ÇANAKKALE ZAFERİ
(Kahramanlık Günü )
( 18 Mart )
Çanakkale Savaşı
yalnız bizim tarihimizin değil yakın dünya tarihinin en önemli savaşlarından
biridir.
Çanakkale Boğazı'nı savaş gemileriyle
zorlayarak aşma, böylece İstanbul'a kavuşma isteği Avrupa büyük devletlerinin
öteden beri özlemidir.
1914 yılında I. Dünya Savaşı'nın
başlamasıyla İtilaf devletleri bu isteklerini gerçekleştirme fırsatının
doğduğuna inandılar. Bu inançla İngiltere ve Fransa işbirliği yaparak 3 Kasım
1914 günü alacakaranlıkta Bozcaada'dan Boğaz'ın ağzına doğru yaklaştılar.
Buradan istihkamlarımıza doğru ateş açtılar, İngilizler Seddülbahir ve Ertuğrul
tabyalarını, Fransızlar da Anadolu yakasında Kumkale ve Orhaniye tabyalarını
havantopu ile dövdüler. Cephaneliğimize isabet eden top mermisiyle on bir ton
barut havaya uçtu, subay ve erlerimiz şehit düştü, İngiliz Donanma Komutanı
Amiral Carden Çanakkale önlerinde gösteriler yaptı, düşman denizaltıları boğazı
geçmeye kalktılar.
24 Kasım 1914 günü bir Fransız
denizaltısı Boğaz sularında görüldü. bu denizaltıyı gören topçularımız düşman
üstüne ateş yağdırmaya başladı. 2 Aralık günü İngiliz denizaltısı da bir deneme
yaptı. Derinden engelleri aşarak Boğaz'a girdi. Yediyüzelli metre ilerde
bulunan Mesudiye zırhlısına torpil atarak bu gemimizi batırdı. Zırhlımızda
bulunan subaylardan on'u ve erlerimizden yirmi dördü şehit düştü.

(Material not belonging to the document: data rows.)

(* ===== verification/Disk.v ===== *)
(** * The ATA disk driver (drivers/disk.c)

    The driver is written against the interface [PortIO] of Ports.v.  [AtaDevice] states what
    the ATA standard promises about the drive behind the ports (register
    file, PIO data phases, status bits that become ready within a bounded
    number of polls); [ata_instance] is a drive that satisfies it. *)

From S2P Require Import Prelude Ports.

Definition ATA_DATA_REGISTER : Z := 0x1f0.
Definition ATA_SECTOR_COUNT_REGISTER : Z := 0x1f2.
Definition ATA_LBA_LOW_REGISTER : Z := 0x1f3.
Definition ATA_LBA_MID_REGISTER : Z := 0x1f4.
Definition ATA_LBA_HIGH_REGISTER : Z := 0x1f5.
Definition ATA_DRIVE_HEAD_REGISTER : Z := 0x1f6.
Definition ATA_STATUS_REGISTER : Z := 0x1f7.
Definition ATA_COMMAND_REGISTER : Z := 0x1f7.
Definition ATA_ALT_STATUS_REGISTER : Z := 0x3f6.
Definition ATA_SECTOR_SIZE : Z := 512.
Definition ATA_STATUS_BUSY : Z := 2 ^ 7.
Definition ATA_STATUS_READY : Z := 2 ^ 6.
Definition ATA_STATUS_DATA_TRANSFER_REQUESTED : Z := 2 ^ 3.
Definition ATA_STATUS_ERR : Z := 2 ^ 0.
Definition ATA_READ_WITH_RETRY : Z := 0x20.
Definition ATA_WRITE_WITH_RETRY : Z := 0x30.
Definition ATA_CACHE_FLUSH : Z := 0xe7.

(** ** The driver *)

Section driver.
Context {S : Type} `{PortIO S}.

(** The polling loops; [patience] bounds the number of polls. *)
Fixpoint ata_wait_until_not_busy (patience : nat) (s : S) : outcome S :=
  match patience with
  | O => Spin
  | Datatypes.S patience =>
      let '(s, status) := port_byte_in ATA_STATUS_REGISTER s in
      if Z.land status ATA_STATUS_BUSY =? 0 then mret s else ata_wait_until_not_busy patience s
  end.
Fixpoint ata_wait_until_status (patience : nat) (desired_status : Z) (s : S) : outcome S :=
  match patience with
  | O => Spin
  | Datatypes.S patience =>
      let '(s, status) := port_byte_in ATA_STATUS_REGISTER s in
      if Z.land status desired_status =? 0 then ata_wait_until_status patience desired_status s
      else mret s
  end.
Definition waste_cycle_time (s : S) : S := fst (port_byte_in ATA_ALT_STATUS_REGISTER s).

(** The error report both transfers end with. *)
Definition check_error (text : list Z) (s : S) : S :=
  let '(s, status) := port_byte_in ATA_STATUS_REGISTER s in
  if Z.land status ATA_STATUS_ERR =? 0 then s else print_text text s.

(** The local buffer of disk_write_sector: [nchar] bytes, padded with zeros.
    Copying more bytes than there are in the buffer is a fault. *)
Definition pad_sector (in_buf : list Z) (nchar : Z) : list Z :=
  take (Z.to_nat nchar) in_buf ++ replicate (Z.to_nat (ATA_SECTOR_SIZE - nchar)) 0.

Definition disk_write_sector (patience : nat) (lba : Z) (in_buf : list Z) (nchar : Z) (s : S)
  : outcome S :=
  if ATA_SECTOR_SIZE <? nchar then mret (print_text (chars "Bad write" ++ [10]) s)
  else if Z.of_nat (length in_buf) <? nchar then Fault
  else
    let buf := pad_sector in_buf nchar in
    let s := asm_cli s in
    s ← ata_wait_until_status patience ATA_STATUS_READY s;
    let s := port_byte_out ATA_DRIVE_HEAD_REGISTER 0xe0 s in
    let s := port_byte_out ATA_SECTOR_COUNT_REGISTER 1 s in
    let s := port_byte_out ATA_LBA_LOW_REGISTER (Z.land (u8 lba) 0xff) s in
    let s := port_byte_out ATA_LBA_MID_REGISTER (Z.land (u8 (Z.shiftr lba 8)) 0xff) s in
    let s := port_byte_out ATA_LBA_HIGH_REGISTER (Z.land (u8 (Z.shiftr lba 16)) 0xff) s in
    let s := port_byte_out ATA_COMMAND_REGISTER ATA_WRITE_WITH_RETRY s in
    let s := waste_cycle_time s in
    s ← ata_wait_until_status patience ATA_STATUS_DATA_TRANSFER_REQUESTED s;
    let s := port_multiword_out ATA_DATA_REGISTER buf s in
    let s := port_byte_out ATA_COMMAND_REGISTER ATA_CACHE_FLUSH s in
    s ← ata_wait_until_not_busy patience s;
    mret (asm_sti (check_error (chars "Error writing disk...") s)).

(** disk_write: [fuel] sectors at most; the buffer pointer advances by a
    sector at a time. *)
Fixpoint disk_write_loop (fuel : nat) (patience : nat) (c_lba : Z) (c_buf : list Z)
    (chars_written nchar : Z) (s : S) : outcome S :=
  if chars_written <? nchar then
    match fuel with
    | O => Spin
    | Datatypes.S fuel =>
        let chars_to_write :=
          if nchar - chars_written <? ATA_SECTOR_SIZE then nchar - chars_written else ATA_SECTOR_SIZE in
        s ← disk_write_sector patience c_lba c_buf chars_to_write s;
        disk_write_loop fuel patience (u32 (c_lba + 1)) (drop (Z.to_nat ATA_SECTOR_SIZE) c_buf)
          (chars_written + chars_to_write) nchar s
    end
  else mret s.
Definition disk_write (patience : nat) (lba : Z) (buf : list Z) (nchar : Z) (s : S) : outcome S :=
  disk_write_loop (Z.to_nat nchar) patience lba buf 0 nchar s.

(** The sector loop of disk_read_internal. *)
Fixpoint read_sectors (n : nat) (patience : nat) (s : S) : outcome (S * list Z) :=
  match n with
  | O => mret (s, [])
  | Datatypes.S n =>
      s ← ata_wait_until_status patience ATA_STATUS_DATA_TRANSFER_REQUESTED s;
      let '(s, bytes) := port_multiword_in ATA_DATA_REGISTER (ATA_SECTOR_SIZE / 2) s in
      '(s, rest) ← read_sectors n patience s;
      mret (s, bytes ++ rest)
  end.

Definition disk_read_internal (patience : nat) (lba nsectors : Z) (s : S) : outcome (S * list Z) :=
  s ← ata_wait_until_status patience ATA_STATUS_READY s;
  s ← ata_wait_until_not_busy patience s;
  let lba_highest := Z.land (Z.shiftr lba 24) 0xff in
  let s := port_byte_out ATA_DRIVE_HEAD_REGISTER (Z.lor 0xe0 lba_highest) s in
  let s := port_byte_out ATA_SECTOR_COUNT_REGISTER nsectors s in
  let s := port_byte_out ATA_LBA_LOW_REGISTER (u8 (Z.land lba 0xff)) s in
  let s := port_byte_out ATA_LBA_MID_REGISTER (u8 (Z.land (Z.shiftr lba 8) 0xff)) s in
  let s := port_byte_out ATA_LBA_HIGH_REGISTER (u8 (Z.land (Z.shiftr lba 16) 0xff)) s in
  let s := port_byte_out ATA_COMMAND_REGISTER ATA_READ_WITH_RETRY s in
  s ← ata_wait_until_not_busy patience s;
  '(s, bytes) ← read_sectors (Z.to_nat nsectors) patience s;
  s ← ata_wait_until_not_busy patience s;
  mret (check_error (chars "Error reading disk... (2)") s, bytes).

Definition disk_read_bootloader (patience : nat) (lba chunk : Z) (s : S) : outcome (S * list Z) :=
  disk_read_internal patience lba chunk s.

Definition disk_read (patience : nat) (lba : Z) (s : S) : outcome (S * list Z) :=
  let s := asm_cli s in
  '(s, rd) ← disk_read_internal patience lba 1 s;
  mret (asm_sti s, rd).

Definition test_disk (patience : nat) (s : S) : outcome S :=
  let wr := chars "A1B2C3D4E5" ++ replicate 502 0 in
  s ← disk_write patience 5 wr 10 s;
  '(s, rd) ← disk_read patience 5 s;
  mret (print_text (chars "disk content : " ++ until_nul rd ++ [10]) s).

End driver.

(** ** The drive: what the ATA standard says about its registers *)

Inductive ata_phase := Idle | Reading (lba remaining : Z) | Writing (lba : Z).
Record ata := mk_ata {
  disk : Z -> list Z;
  r_head : Z; r_count : Z; r_low : Z; r_mid : Z; r_high : Z;
  phase : ata_phase }.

19 Şubat 1915 günü düşman savaş gemileri
öğleye kadar uzun menzilli bir bombardımana girişti. Boğaz'a iyice sokuldular.
Tabyalarımız akşama doğru düşman savaş gemilerine karşılık verdi. Ertuğrul ve
Orhaniye tabyalarından atılan ateş karşısında düşman oldukça bocaladı.

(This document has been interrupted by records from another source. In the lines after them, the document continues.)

Lemma binit_spec st b dev blk j n :
  bufs st !! b = Some j -> is_Some (bnodes st !! BHash b) -> is_Some (bnodes st !! BFree b) ->
  ka_room (heap st) (Datatypes.S n) ->
  exists st' d, binit junk b dev blk st = Ret st' /\
    bufs st' = <[b := mk_bh 0 0 (Some d) dev blk]> (bufs st) /\
    bdata st' = <[d := fresh_bytes junk d]> (bdata st) /\
    dom (bnodes st') = dom (bnodes st) /\
    (forall k, k <> BHash b -> k <> BFree b -> bnodes st' !! k = bnodes st !! k) /\
    ~ ka_live (heap st) d /\ ka_live (heap st') d /\ (forall q, ka_live (heap st) q -> ka_live (heap st') q) /\
    (forall c, ka_cache (heap st) c -> ka_cache (heap st') c) /\ ka_room (heap st') n /\ io st' = io st.
Proof.
  intros Hb Hn1 Hn2 Hroom. unfold binit, upd_buf. rewrite Hb. unfold deref. rewrite !bind_Ret.
  cbn [heap set_bufs]. destruct (ka_kmalloc_ok BUFFER_SIZE _ _ ltac:(done) Hroom) as (a' & d & -> & Hd1 & Hd2 & Hm & Hmc & Hr).
  rewrite !bind_Ret. cbn [bufs set_bufs set_heap]. rewrite lookup_insert_eq, !bind_Ret.
  cbn [bufs set_bufs set_bdata]. rewrite lookup_insert_eq, !bind_Ret. unfold on_nodes at 2.
  cbn [bnodes set_bufs set_bdata set_heap]. rewrite INIT_LIST_NULL_spec, !bind_Ret by done. unfold on_nodes.
  cbn [bnodes set_bufs set_bdata set_heap set_bnodes]. rewrite INIT_LIST_NULL_spec, !bind_Ret by by rewrite lookup_insert_ne.
  do 2 eexists. split; [done|]. cbn. split_and!; try done.
  - by rewrite !insert_insert_eq.
  - rewrite !dom_insert_lookup_L; [done|done|]. rewrite lookup_insert_ne; done.
  - intros k Hk1 Hk2. by rewrite !lookup_insert_ne.
Qed.

(** Everything the cache owns is live in the allocator. *)
Record owned st : Prop := {
  ow_buf b : is_Some (bufs st !! b) -> ka_live (heap st) b;
  ow_data d : is_Some (bdata st !! d) -> ka_live (heap st) d;
  ow_node b : is_Some (bnodes st !! BHash b) \/ is_Some (bnodes st !! BFree b) -> ka_live (heap st) b;
}.

Definition push_queue chains (i b : Z) : Z -> list Z := fun j => if decide (j = i) then b :: chains j else chains j.

Lemma cached_push chains i b x : 0 <= i < DEV_NO ->
  cached (push_queue chains i b) x <-> x = b \/ cached chains x.
Proof.
  intros Hi. unfold cached, push_queue. split.
  - intros (j & Hj & Hx). case_decide; [apply elem_of_cons in Hx as [?|?]|]; eauto.
  - intros [->|(j & Hj & Hx)].
    + exists i. split; [done|]. rewrite decide_True by done. left.
    + exists j. split; [done|]. case_decide; [by right|done].
Qed.
(** ** The superblock and the disk inodes *)

(** The assignments of make_super; [mb] is an int. *)
Definition make_super_fields (mb : Z) (s : s_ufs) : s_ufs :=
  let fs_bytes := u32 (u32 (u32 mb * 1024) * 1024) in
  let total := fs_bytes / U_BYTES_PER_INODE in
  let inode_blocks := u32 (total + INODES_PER_BLOCK - 1) / INODES_PER_BLOCK in
  mk_ufs_super mb FREE_INODE_LIST total total (seqZ 0 FREE_INODE_LIST) (FREE_INODE_LIST - 1) FREE_INODE_LIST 0
    (s_padding s) 0 2 (s32 (2 + inode_blocks - 1)).

(** The assignments of init_inode; [i_osd2] keeps its bytes. *)
Definition init_inode (dev_no inum blkno : Z) (d : d_inode) : d_inode :=
  mk_dinode 0 0 0 0 0 0 0 0 0 0 0 (u32 dev_no) (replicate (Z.to_nat INODE_MEMBER_BLOCKS) 0) (u32 inum) (u32 blkno)
    0 0 (i_osd2 d).

Definition set_core (f : d_inode -> d_inode) (i : inode) : inode := mk_inode (f (core i)) (i_state i) (i_count i).
Definition set_count (c : Z) (i : inode) : inode := mk_inode (core i) (i_state i) c.
Definition with_flags (f : Z -> Z) (d : d_inode) : d_inode :=
  mk_dinode (i_mode d) (i_uid d) (i_size d) (i_atime d) (i_ctime d) (i_mtime d) (i_dtime d) (i_gid d) (i_nlinks d)
    (i_n_blocks d) (f (i_flags d)) (i_dev d) (i_blocks d) (i_no d) (i_blkno d) (i_dir_acl d) (i_faddr d) (i_osd2 d).
Definition with_number (inum : Z) (d : d_inode) : d_inode :=
  mk_dinode (i_mode d) (i_uid d) (i_size d) (i_atime d) (i_ctime d) (i_mtime d) (i_dtime d) (i_gid d) (i_nlinks d)
    (i_n_blocks d) (i_flags d) (i_dev d) (i_blocks d) inum (i_blkno d) (i_dir_acl d) (i_faddr d) (i_osd2 d).
Definition locked_inode : inode -> inode := set_core (with_flags (fun v => u32 (SET_FLAG v I_lock))).
Definition unlocked_inode : inode -> inode := set_core (with_flags (fun v => u32 (CLEAR_FLAG v I_lock))).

İtilaf devletleri gemileri diledikleri
gibi ilerleyemiyor, amaçlarına ulaşamıyordu. Lodos fırtınasını
başarısızlıklarının nedeni olarak görüyorlardı. Havalar düzelince yeni
saldırılar düzenlendi. Yine sonuç alınamayınca düşman gemilerine komuta eden
Amiral Carden görevden alındı. Yerine 17 Mart 1915 günü Robeck atandı. Yeni
komutan 18 Mart 1915 günü donanmayla Boğaz'a saldıracağını, yakında
İstanbul'da olacağını Londra'ya bildirdi.

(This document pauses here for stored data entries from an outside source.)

Lemma mkufs_loop_spec m : forall n k u buf dat mem s,
  formatted u buf dat mem s k -> s_blk_dilb_start s = 2 -> s_total_inodes s = 8 * (k + Z.of_nat m) -> 0 <= k ->
  2 + k + Z.of_nat m <= BUFFERS -> (m <= n)%nat ->
  exists st mem', mkufs_loop fuel p n (8 * k) u = Ret (set_bc st u) /\
    formatted (set_bc st u) buf dat mem' s (k + Z.of_nat m) /\ mem' 1 = mem 1.
Proof.
  induction m as [|m IH]; intros n k u buf dat mem s Hfm Hst Htot Hk Hlt Hn.
  - exists (bc u), mem. rewrite Z.add_0_r. split; [|by destruct u].
    destruct n; cbn [mkufs_loop]; rewrite (get_super_spec _ _ _ _ _ (fm_quiet _ _ _ _ _ _ Hfm) (fm_super _ _ _ _ _ _ Hfm)),
      (fm_sb _ _ _ _ _ _ Hfm), bind_Ret, (proj2 (Z.ltb_ge (8 * k) _)) by lia; by destruct u.
  - destruct n as [|n]; [lia|]. cbn [mkufs_loop].
    rewrite (get_super_spec _ _ _ _ _ (fm_quiet _ _ _ _ _ _ Hfm) (fm_super _ _ _ _ _ _ Hfm)),
      (fm_sb _ _ _ _ _ _ Hfm), bind_Ret, (proj2 (Z.ltb_lt (8 * k) _)) by lia.
    destruct (mkufs_round u buf dat mem s k Hfm Hst Hk) as (st1 & st2 & st & mem1 & R1 & R2 & R3 & Hfm' & E1); [lia|].
    rewrite R1, bind_Ret, R2, bind_Ret, R3, bind_Ret.
    destruct (IH n (k + 1) (set_bc st u) buf dat mem1 s Hfm' Hst) as (st' & mem' & R & Hfm'' & E); [lia..|].
    replace (8 * k + INODES_PER_BLOCK) with (8 * (k + 1)) by (change INODES_PER_BLOCK with 8; lia).
    exists st', mem'. rewrite R. split; [done|]. replace (k + Z.of_nat (Datatypes.S m)) with (k + 1 + Z.of_nat m) by lia.
    split; [exact Hfm''|congruence].
Qed.

Lemma mkufs_spec u buf dat mem mb :
  quiet (bc u) buf dat ∅ mem -> sane (disk_of u) mem -> 1 <= mb <= 3 -> 32 * mb <= Z.of_nat fuel ->
  exists st mem' s, mkufs fuel p mb u = Ret (set_bc st (set_super (Some (dat 1)) u)) /\
    quiet st buf dat ∅ mem' /\ sane (disk (view (io st))) mem' /\ super_at (mem' 1) = Ret s /\
    s_blk_dilb_start s = 2 /\ s_total_inodes s = 256 * mb /\
    (forall i, 0 <= i < 32 * mb -> fresh_block mem' (2 + i) (8 * i)) /\
    (forall blk, 3 <= blk < 2 + 32 * mb -> disk (view (io st)) blk = take 512 (mem' blk)) /\
    disk (view (io st)) 1 = take 512 (mem' 1) /\ disk (view (io st)) 2 = drop 512 (mem 1).
Proof.
  intros Hq Hs Hmb Hfuel. unfold mkufs.
  destruct (fs_bread_spec u buf dat ∅ mem 1 Hq) as (st1 & R1 & Hq1 & Ed1 & Hs1); [done|set_solver|done|].
  rewrite R1, bind_Ret. cbn [bc set_bc].
  destruct (quiet_data_of _ _ _ _ _ 1 Hq1) as (Hd1 & _ & Hl1); [done|]. rewrite Hd1, bind_Ret.
  set (mem1 := upd mem 1 _) in *. set (u1 := set_super (Some (dat 1)) (set_bc st1 u)).
  destruct (sane_mem _ _ Hs1 1) as [_ Hb1]; [done|].
  destruct (super_at_total (mem1 1)) as (s0 & Hs0 & Hpad); [done|rewrite Hl1; unfold BUFFER_SIZE; lia|].
  destruct (upd_super_spec u1 buf dat _ mem1 (make_super_fields mb) s0 Hq1) as (bytes & st2 & R2 & Hq2 & Ed2 & Hs2 & Hsb & Hdrop);
    [done|cbn; by rewrite Ed1|done|apply make_super_wf; [lia|done]|].
  unfold make_super. rewrite R2, bind_Ret. cbn [u1 set_super set_bc bc] in Ed2. rewrite Ed1 in Ed2.
  set (s := make_super_fields mb s0) in *.
  assert (Es : s_blk_dilb_start s = 2 /\ s_total_inodes s = 256 * mb).
  { unfold s. rewrite make_super_small by (change (2 ^ 20 / 2 ^ 8) with 4096; lia). done. }
  destruct Es as [Est Etot].
  assert (Hfm : formatted (set_bc st2 u1) buf dat (upd mem1 1 bytes) s 0).
  { split; try done; cbn [bc set_bc]; try lia.
    rewrite Ed2. cbn [u1 set_super set_bc bc] in Hs2. by rewrite Ed1 in Hs2. }
  destruct (mkufs_loop_spec (Z.to_nat (32 * mb)) fuel 0 (set_bc st2 u1) buf dat _ s Hfm Est) as (st3 & mem3 & R3 & Hfm3 & E1);
    [lia|lia|unfold BUFFERS; lia|lia|].
  change (8 * 0) with 0 in R3. rewrite R3, bind_Ret. replace (0 + Z.of_nat (Z.to_nat (32 * mb))) with (32 * mb) in Hfm3 by lia.
  destruct Hfm3 as [Hq3 _ Hs3 Hsb3 Hfr3 Hd3].
  destruct (fs_bwrite_spec _ buf dat _ mem3 1 Hq3) as (st4 & R4 & Hq4 & Ed4 & Hs4); [done|set_solver|done|].
  rewrite R4. exists st4, mem3, s. split; [done|]. split; [eapply quiet_ext; [exact Hq4|set_solver|done]|].
  split; [done|]. split; [done|]. split; [done|]. split; [done|]. split; [exact Hfr3|].
  unfold two_sectors in Ed4. split; [|split].
  - intros blk Hblk. rewrite Ed4, !decide_False by lia. replace blk with (2 + (blk - 2)) by lia. apply Hd3. lia.
  - by rewrite Ed4.
  - rewrite Ed4. change (2 = 1 + 1) with (2 = 2). rewrite decide_False, decide_True by lia. rewrite E1, upd_eq.
    change 512%nat with (240 + 272)%nat at 1. rewrite <- drop_drop, Hdrop, drop_drop. change (240 + 272)%nat with 512%nat.
    unfold mem1. rewrite upd_eq, drop_app_length'; [done|]. by destruct (sane_disk _ _ Hs 1).
Qed.

Lemma get_dinode_spec u buf dat busy mem s inum :
  quiet (bc u) buf dat busy mem -> super u = Some (dat 1) -> sane (disk_of u) mem -> super_at (mem 1) = Ret s ->
  s_blk_dilb_start s = 2 -> 0 <= inum -> 2 + inum / 8 < BUFFERS -> 2 + inum / 8 ∉ busy ->
  let blk := 2 + inum / 8 in let data := disk_of u blk ++ drop 512 (mem blk) in
  exists st d, get_dinode fuel p inum u = Ret (set_bc st u, d) /\ dinode_at data (inum mod 8) = Ret d /\ dinode_wf d /\
    quiet st buf dat busy (upd mem blk data) /\ disk (view (io st)) = disk_of u /\ sane (disk_of u) (upd mem blk data).
Proof.
  intros Hq Hsu Hs Hsb Hst Hi Hlt Hbusy blk data.
  unfold get_dinode. rewrite (get_super_spec _ _ _ _ _ Hq Hsu), Hsb, bind_Ret. change INODES_PER_BLOCK with 8.
  assert (0 <= inum / 8) by (apply Z.div_pos; lia). assert (Hblk : 0 <= blk < BUFFERS) by lia.
  replace (u32 (inum / 8 + s_blk_dilb_start s)) with blk by (rewrite Hst, u32_small; unfold BUFFERS in *; lia).
  destruct (fs_bread_spec u buf dat busy mem blk Hq Hblk Hbusy Hs) as (st1 & R1 & Hq1 & Ed1 & Hs1). rewrite R1, bind_Ret.
  destruct (quiet_data_of _ _ _ _ _ blk Hq1 Hblk) as (Hd1 & _ & _). cbn [bc set_bc]. rewrite Hd1, bind_Ret, upd_eq.
  destruct (sane_read _ _ blk Hs Hblk) as [Hl Hb]. pose proof (Z.mod_pos_bound inum 8).
  destruct (dinode_at_total data (inum mod 8)) as (d & Rd & Hwf); [done|lia|unfold data; lia|]. fold data.
  rewrite Rd, bind_Ret.
  destruct (fs_brelse_spec (set_bc st1 u) buf dat _ _ blk Hq1 Hblk (held_now _ _)) as (st2 & R2 & Hq2 & Ed2).
  rewrite R2, bind_Ret. exists st2, d. split; [done|]. split; [done|]. split; [done|].
  split; [eapply quiet_ext; [exact Hq2|by apply released|done]|]. split; [by rewrite Ed2|done].
Qed.

(** A fresh inode is read from the sector and the memory of its block. *)
Lemma dinode_at_same data mem_blk k : length data = 1024%nat -> length mem_blk = 1024%nat -> 0 <= k < 8 ->
  (4 <= k \/ take 512 data = take 512 mem_blk) -> drop 512 data = drop 512 mem_blk ->
  dinode_at data k = dinode_at mem_blk k.
Proof.
  intros Hl1 Hl2 Hk Hcase Hd. apply dinode_at_ext; [lia..|]. destruct (decide (4 <= k)).
  - replace (Z.to_nat k * 128)%nat with (512 + (Z.to_nat k * 128 - 512))%nat by lia. by rewrite <- !drop_drop, Hd.
  - destruct Hcase as [?|Ht]; [lia|].
    assert (E : forall l : list Z, take 128 (drop (Z.to_nat k * 128) l) = take 128 (drop (Z.to_nat k * 128) (take 512 l))).
    { intros l. rewrite !take_drop_commute, take_take, Nat.min_l by lia. done. }
    by rewrite (E data), (E mem_blk), Ht.
Qed.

Bu arada Çanakkale Müstahkem Mevki
Komutanı Albay Cevat Çobanlı 17/18 Mart gecesi boğaz'a mayın hattı döşenmesi
emrini verdi. Aldığı emir gereği Binbaşı Nazmi Bey Nusret Mayın gemisi ile o
gece yirmi altı mayın, Boğaz'a on birinci hat olarak döşendi. Boğaz'daki mayın
sayısı on bir hat olarak 400'ü aşmıştı.
18 Mart 1915
İngiliz ve Fransız savaş gemilerinden
oluşan, o dönemin en büyük deniz gücü, üç filo olarak sabahleyin Çanakkale
Boğazı'na girdi.
Bu donanmanın ilk grubunu oluşturan filoda,
İngilizlerin Queen Elizabeth zırhlısı ile İnflexible, Lord Nelson ve Agamemnon
savaş gemileri bulunuyordu.
İkinci grupta İngiliz Kalyon Kaptanı
komutasında Ocean, İrresistible, Wengeance Majestic gibi savaş gemileri yer
almıştı. Üçüncü filo ise Prince, Bouvet, Suffren gibi Fransız savaş
gemilerinden oluşuyordu.
İngilizler ve Fransızlar zayıf Türk
savunmasını kolayca susturarak Boğaz'ı kolayca geçebileceklerim umuyorlardı. Bu
umut ve güvenle 18 Mart 1915 günü düşman savaş gemileri şiddetli bir ateşe başladılar.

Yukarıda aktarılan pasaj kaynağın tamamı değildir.